Clinical Outcomes Poorly Understood Among Rare Subset of Patients With CRS, Immunoglobulin Deficiency


The current literature is lacking on outcomes among patients with comorbid chronic rhinosinusitis (CRS) and immunoglobulin deficiencies, especially for those who must use surgery to manage their CRS.

Clinically meaningful improvements on the 22-item Sino-Nasal Outcome Test (SNOT-22) were seen among patients with comorbid chronic rhinosinusitis (CRS) and immunoglobulin deficiencies who underwent endoscopic sinus surgery (ESS) to manage the inflammatory condition. However, because immunoglobulin deficiencies are considered rare conditions, more data are needed on this patient subset to better understand disease outcomes.

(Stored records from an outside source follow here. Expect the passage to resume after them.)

(* ===== verification/RtcpTcc.v ===== *)
(** [net/rtprtcp/rtcp_tcc_fb.hpp]: the transport-wide congestion control feedback packet.
    Receive times are collected by [InsertPacket], written by [Serial] as one-bit status
    chunks followed by 16-bit deltas, and read back by [Parse]. *)
From S2P Require Import Prelude ByteStream RtpPub RtcpReports.
Import ByteStream RtpPub.

Module RunLengthChunk.
Record t := mk { status_ : Z; recv_delta_length_ : Z; run_length_ : Z; data0 : Z; data1 : Z }.
Definition new_RunLengthChunk : t := mk 0 0 0 0 0.
Definition SetStatus (c : t) (status : Z) : t :=
  let s := Z.land status 1 in
  mk s (recv_delta_length_ c) (run_length_ c) (u8 (Z.lor (data0 c) (Z.shiftl s 6))) (data1 c).
Definition SetRecvDeltaLength (c : t) (length : Z) : t :=
  let r := Z.land length 0x1F in
  mk (status_ c) r (run_length_ c) (u8 (Z.lor (data0 c) (Z.shiftl (Z.land r 0x1F) 1))) (data1 c).
Definition SetRunLength (c : t) (run_length : Z) : t :=
  let r := Z.land run_length 0x1FF in
  mk (status_ c) (recv_delta_length_ c) r
     (Z.lor (Z.land (data0 c) 0xFE) (Z.land (Z.shiftr r 8) 1)) (Z.land r 0xFF).
Definition GetChunkData (c : t) : Z := Z.lor (Z.shiftl (data0 c) 8) (data1 c).
End RunLengthChunk.

Module StatusVectorChunk.
Record t := mk { symbol_ : Z; symbol_list_ : Z; data0 : Z; data1 : Z }.
Definition new_StatusVectorChunk : t := mk 0 0 0x80 0.
Definition SetSymbol (c : t) (symbol : Z) : t :=
  let s := Z.land symbol 1 in
  mk s (symbol_list_ c) (u8 (Z.lor (data0 c) (Z.shiftl s 6))) (data1 c).
Definition SetSymbolList (c : t) (symbol_list : Z) : t :=
  let s := Z.land symbol_list 0x3FFF in
  mk (symbol_ c) s (u8 (Z.lor (data0 c) (Z.land (Z.shiftr s 8) 0x3F))) (Z.land s 0xFF).
Definition GetChunkData (c : t) : Z := Z.lor (Z.shiftl (data0 c) 8) (data1 c).
End StatusVectorChunk.

Module RtcpTccFb.

(** [RcvDeltaInfo]: both fields are 16 bits wide. *)
Record delta := mkdelta { delta_ms_ : Z; wide_seq_ : Z }.
Definition new_RcvDeltaInfo (delta_ms wide_seq : Z) : delta := mkdelta (u16 (i16 delta_ms)) wide_seq.

Record t := mk {
  sender_ssrc_ : Z; media_ssrc_ : Z; base_seq_ : Z; packet_status_cnt_ : Z;
  reference_time_ : Z; fb_pkt_count_ : Z;
  recv_deltas_ : list delta; packet_chunks_ : list Z;
  base_time_ms_ : Z; has_first_packet_ : bool; last_wide_seq_ : Z
}.

Definition kTccFbPacketMaxSize : Z := 1350.

(** [Reset] leaves [last_wide_seq_] alone. *)
Definition Reset (k : t) : t := mk 0 0 0 0 0 0 [] [] 0 false (last_wide_seq_ k).
Definition new_RtcpTccFbPacket : t := Reset (mk 0 0 0 0 0 0 [] [] 0 false 0).

Definition SetSsrc (k : t) (sender media : Z) : t :=
  mk sender media (base_seq_ k) (packet_status_cnt_ k) (reference_time_ k) (fb_pkt_count_ k)
     (recv_deltas_ k) (packet_chunks_ k) (base_time_ms_ k) (has_first_packet_ k) (last_wide_seq_ k).
Definition SetFbPktCount (k : t) (cnt : Z) : t :=
  mk (sender_ssrc_ k) (media_ssrc_ k) (base_seq_ k) (packet_status_cnt_ k) (reference_time_ k) cnt
     (recv_deltas_ k) (packet_chunks_ k) (base_time_ms_ k) (has_first_packet_ k) (last_wide_seq_ k).

Definition IsFullRtcp (k : t) : bool := (300 <=? length (recv_deltas_ k))%nat.
Definition PacketCount (k : t) : nat := length (recv_deltas_ k).
Definition OldestPacketTimeMs (k : t) : Z := if has_first_packet_ k then base_time_ms_ k else 0.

Authors published their findings in Journal of Otolaryngology - Head & Neck Surgery,1 noting that the current literature is lacking on ESS-related outcomes among these patients—quality of life, in particular—who often require revision surgery. Score on the SNOT-22 score ranges from 0 to 110, with higher scores indicating worse patient functioning, with each of the 22 items itself scored from 0 (no problem) to 5 (as bad as can be).2

Patients were matched 1:2 into 2 cohorts, CRS and immunoglobulin deficiency (n = 13) and CRS only (n = 26), with matching criteria being age, sex, CRS phenotype, and preoperative Lund-Mackay Score. Revision surgery rates, time to revision surgery, and SNOT-22 changes were then compared. Immunoglobulin deficiency was diagnosed per reduced serum levels of 1 or more of several immunoglobulins: immunoglobulin A (IgA), IgE, IgG, and IgG I-V subclasses. Most patients in each group were female (61% each); the mean (SD) ages were equivalent, at 44.2 (15) in the study group and 43.7 (14) in the control group; CRS with nasal polyps was the most common disease type requiring ESS (62% each).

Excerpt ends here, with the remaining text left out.